Tripura Sundari is the temple, devoted to Goddess Tripura Sundari or Turita Mata. This temple has a gorgeous idol of black stone having 18 hands and more important each hand carrying a different emblem. The goddess is seen riding a tiger. It is believed that its one of the Shakti Peeths of Hindus have divine powers. It is believed that this temple was built before Samrat Kanishka, who ruled here. The exact date of its construction is not yet known. It is said to be one of the "Shakti Peeths" of the Hindus having charismatic divine power. But it is believed that the temple was constructed before the reign of the Kushana emperor Kanishka, who ruled here in the first century AD.

==== Sai Temple ====
The Sai temple is the most viewed place in Banswara. This is the temple of Sai baba. The Om Sri Shirdi Sai Baba temple was established in 2004. This temple has a large idol of Sai baba made of white stone and also one god Ganesh. This temple has unique rangoli of stone inside it, and a big jhumar light on the roof. There's a big open place in front of the temple.

=== Famous people ===
- Hanumant Singh, Former India Test Cricketer and Maharaja of erstwhile state of Banswara
- Imam Siddique, Big Boss Runner Up
- Hari Dev Joshi, Freedom fighter & politician

== Transport ==
=== Road ===
Banswara, with its historical sites, lakes, and cultural heritage, is a wonderful destination for travelers. Whether you're coming from Dahod, Ratlam, or Udaipur, the road connectivities ensure that you can reach this vibrant city conveniently while enjoying the beauty of the region. Safe travels.

=== Rail ===
The Railway Ministry has approved railway line to be established to connect the Dungarpur and Ratlam station. The total distance between Ratlam to Dungarpur is around 187.6 km, Banswara is situated in the centre of these two stations. Recently railway line work in progress and final location for rail track marked by agency but now in 2025 Banswara does not have its own railway. The two nearby cities Dungarpur and Udaipur both have their railway but Banswara does not have any railways.

=== Air ===
The nearest airport is at Udaipur 165 km, where there is a helipad and runways for charter planes to Talwada village airstrip around 13 km from Banswara city. There is no airport at Banswara itself, but nearby at Udaipur 160 km, Indore (Madhya Pradesh) 212 km & Ahmedabad (Guj) 285 km are major airports close to Banswara.

== Education ==
Schools and higher educational institutions in Banswara are administered either by the Directorate of Education, the government, or private organizations. In 2008–09, there were 1,995 primary and middle schools, 283 secondary and senior secondary schools in the city. The higher education institutions in the city included Two Govt P.G. Colleges and & Eight Private colleges. For technical education one Govt. Polytechnic and one government engineering college and two ITI's.
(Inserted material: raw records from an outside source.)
(** * The RISC-V hart model and the per-hart reset unit

    A shallow embedding of [target/riscv/cpu.c] (configuration at realize
    time, reset, the textual state dump and its loader) and of
    [hw/cpu/sifive_d_reset.c] (the memory-mapped reset unit), followed by the
    properties of the hart life cycle, of the snapshot text format and of the
    reset protocol.

    The embedding is of the 64-bit system-mode build: [target_ulong] is a
    64-bit unsigned integer (the loader reads every [target_ulong] field with
    the conversion [%lx]) and [CONFIG_USER_ONLY] is not defined.  Unsigned
    machine integers are values of [Z] with the wrap-around written out. *)

From Stdlib Require Import ZArith String Ascii List Bool Lia.
From stdpp Require Import base numbers list strings.

Local Open Scope Z_scope.

(** ** Machine integers *)

Module Int.

Definition u64_modulus : Z := 2 ^ 64.
Definition u32_modulus : Z := 2 ^ 32.

Definition ULONG_MAX : Z := u64_modulus - 1.
Definition LONG_MAX : Z := 2 ^ 63 - 1.
Definition LONG_MIN : Z := - 2 ^ 63.
Definition INT_MAX : Z := 2 ^ 31 - 1.

(** Conversion to [uint64_t] / [target_ulong]. *)
Definition to_u64 (z : Z) : Z := z mod u64_modulus.

(** Conversion to [uint32_t]. *)
Definition to_u32 (z : Z) : Z := z mod u32_modulus.

(** Conversion to [int] (two's complement, as the compilers QEMU supports
    define it). *)
Definition to_int (z : Z) : Z :=
  let r := z mod u32_modulus in
  if r <? 2 ^ 31 then r else r - u32_modulus.

End Int.

(** ** Text: the C library functions the dump and the loader call *)

Module Text.

Definition NUL : ascii := Ascii.ascii_of_nat 0.
Definition LF : ascii := Ascii.ascii_of_nat 10.

Definition code (c : ascii) : Z := Z.of_nat (Ascii.nat_of_ascii c).

(** [isspace] in the C locale: space, and the controls 9 to 13. *)
Definition isspace (c : ascii) : bool :=
  (code c =? 32) || ((9 <=? code c) && (code c <=? 13)).

Definition dec_value (c : ascii) : option Z :=
  if (48 <=? code c) && (code c <=? 57) then Some (code c - 48) else None.

Definition hex_value (c : ascii) : option Z :=
  if (48 <=? code c) && (code c <=? 57) then Some (code c - 48)
  else if (97 <=? code c) && (code c <=? 102) then Some (code c - 87)
  else if (65 <=? code c) && (code c <=? 70) then Some (code c - 55)
  else None.

(** *** Output conversions of [fprintf] *)

Definition digit_char (d : Z) : ascii :=
  if d <? 10 then Ascii.ascii_of_nat (Z.to_nat (48 + d))
  else Ascii.ascii_of_nat (Z.to_nat (87 + d)).

(** The [n] low digits of [v] in base [base], most significant first. *)
Fixpoint digits (base : Z) (n : nat) (v : Z) (acc : string) : string :=
  match n with
  | O => acc
  | S n' => digits base n' (v / base) (String (digit_char (v mod base)) acc)
  end.

(** Leading zeros dropped, the last digit kept. *)
Fixpoint strip_zeros (s : string) : string :=
  match s with
  | String c (String _ _ as r) =>
      if Ascii.eqb c "0" then strip_zeros r else s
  | _ => s
  end.

(** [%016lx] of a 64-bit value: [TARGET_FMT_lx] of the 64-bit target, and
    the 16-digit [PRIx64] conversion of the floating-point registers. *)
Definition fmt_016lx (v : Z) : string := digits 16 16 (Int.to_u64 v) "".

(** [%x] of an [unsigned int]. *)
Definition fmt_x (v : Z) : string :=
  strip_zeros (digits 16 8 (Int.to_u32 v) "").

(** [%d] of an [int]. *)
Definition fmt_d (v : Z) : string :=
  let i := Int.to_int v in
  if i <? 0 then String "-" (strip_zeros (digits 10 10 (- i) ""))
  else strip_zeros (digits 10 10 i "").

(** *** [fgets] *)

(** At most [n] characters of the stream, up to and including the first
    line feed; the rest of the stream is returned with them. *)
Fixpoint read_line (n : nat) (fp : string) : string * string :=
  match n, fp with
  | S n', String c r =>
      if Ascii.eqb c LF then (String c "", r)
      else let '(l, r') := read_line n' r in (String c l, r')
  | _, _ => (""%string, fp)
  end.

(** [fgets(buf, size, fp)]: the new content of [buf] and the rest of the
    stream.  At end of file nothing is stored: the buffer keeps what it
    held (the loader never looks at the value [fgets] returns). *)
Definition fgets (size : nat) (buf fp : string) : string * string :=
  match fp with
  | EmptyString => (buf, fp)
  | _ => read_line (size - 1) fp
  end.

(** *** [sscanf] *)

(** A C string ends at its first NUL. *)
Fixpoint c_str (s : string) : string :=
  match s with
  | String c r => if Ascii.eqb c NUL then ""%string else String c (c_str r)
  | EmptyString => ""%string
  end.

Inductive directive : Type :=
| D_space                  (* white space in the format *)
| D_char (c : ascii)       (* an ordinary character *)
| D_lx                     (* %lx *)
| D_x                      (* %x *)
| D_d                      (* %d *)
| D_s.                     (* %s *)

Fixpoint parse_format (fmt : string) : list directive :=
  match fmt with
  | EmptyString => []
  | String "%" (String "l" (String "x" r)) => D_lx :: parse_format r
  | String "%" (String "x" r) => D_x :: parse_format r
  | String "%" (String "d" r) => D_d :: parse_format r
  | String "%" (String "s" r) => D_s :: parse_format r
  | String c r =>
      (if isspace c then D_space else D_char c) :: parse_format r
  end.

(** What a conversion stores through its pointer argument. *)
Inductive scanned : Type :=
| V_int (z : Z)
| V_str (s : string).

Fixpoint skip_space (s : string) : string :=
  match s with
  | String c r => if isspace c then skip_space r else s
  | EmptyString => s
  end.

Fixpoint scan_digits (value : ascii -> option Z) (base acc : Z)
    (s : string) : Z * string :=
  match s with
  | String c r =>
      match value c with
      | Some d => scan_digits value base (acc * base + d) r
      | None => (acc, s)
      end
  | EmptyString => (acc, s)
  end.

(** An optional sign: [true] for a minus. *)
Definition scan_sign (s : string) : bool * string :=
  match s with
  | String "-" r => (true, r)
  | String "+" r => (false, r)
  | _ => (false, s)
  end.

(** The magnitude of a number in base [base]; [None] when no digit is
    there.  After a leading zero the C library of the build accepts (and
    drops) the [x] of a hexadecimal prefix. *)
Definition scan_magnitude (value : ascii -> option Z) (base : Z)
    (s : string) : option (Z * string) :=
  match s with
  | String "0" r =>
      let r' :=
        match r with
        | String c r2 =>
            if (base =? 16) && (Ascii.eqb c "x" || Ascii.eqb c "X")
            then r2 else r
        | EmptyString => r
        end in
      Some (scan_digits value base 0 r')
  | String c r =>
      match value c with
      | Some d => Some (scan_digits value base d r)
      | None => None
      end
  | EmptyString => None
  end.

(** [strtoul]: out of range gives [ULONG_MAX]; a minus negates modulo
    2^64. *)
Definition strtoul_value (neg : bool) (m : Z) : Z :=
  if Int.ULONG_MAX <? m then Int.ULONG_MAX
  else if neg then Int.to_u64 (- m) else m.

(** [strtol]: out of range saturates. *)
Definition strtol_value (neg : bool) (m : Z) : Z :=
  let v := if neg then - m else m in
  if v <? Int.LONG_MIN then Int.LONG_MIN
  else if Int.LONG_MAX <? v then Int.LONG_MAX
  else v.

(** [%lx]: white space is skipped, then a hexadecimal number is read as
    by [strtoul]. *)
Definition scan_lx (s : string) : option (Z * string) :=
  let '(neg, s1) := scan_sign (skip_space s) in
  match scan_magnitude hex_value 16 s1 with
  | Some (m, r) => Some (strtoul_value neg m, r)
  | None => None
  end.

(** [%x]: as [%lx], stored into an [unsigned int]. *)
Definition scan_x (s : string) : option (Z * string) :=
  match scan_lx s with
  | Some (v, r) => Some (Int.to_u32 v, r)
  | None => None
  end.

(** [%d]: a decimal number read as by [strtol], stored into an [int]. *)
Definition scan_d (s : string) : option (Z * string) :=
  let '(neg, s1) := scan_sign (skip_space s) in
  match scan_magnitude dec_value 10 s1 with
  | Some (m, r) => Some (Int.to_int (strtol_value neg m), r)
  | None => None
  end.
Private schools in the city—which employ either English or Hindi as the language of instruction—are affiliated to one of two administering bodies: the Rajasthan Board of Secondary Education and the Central Board for Secondary Education.

Since 2012, a government Engineering college has started, and in the state Budget of 2013–14 one medical college was also announced for Banswara. medical college has started operation in 2024

== Media ==
The focus on political reportage, including regular television broadcasts of Indian parliament sessions. Many country-wide media agencies, among them the state-owned Press Trust of India and Doordarshan, are based in the city. Television programming in the city includes two free terrestrial television channels offered by Doordarshan, and several Hindi, English and regional-languages cable channels offered by multi-system operators. Satellite television, in contrast, is yet to gain large-scale subscribership in the city.

Print journalism remains a popular news medium. During the year 2005–06, newspapers in Hindi languages were published from the city. Of these, Hindi language newspapers included Dainik Bhaskar and Rajasthan Patrika. Other major English newspapers include Indian Express, Business Standard, The Times of India and The Hindu.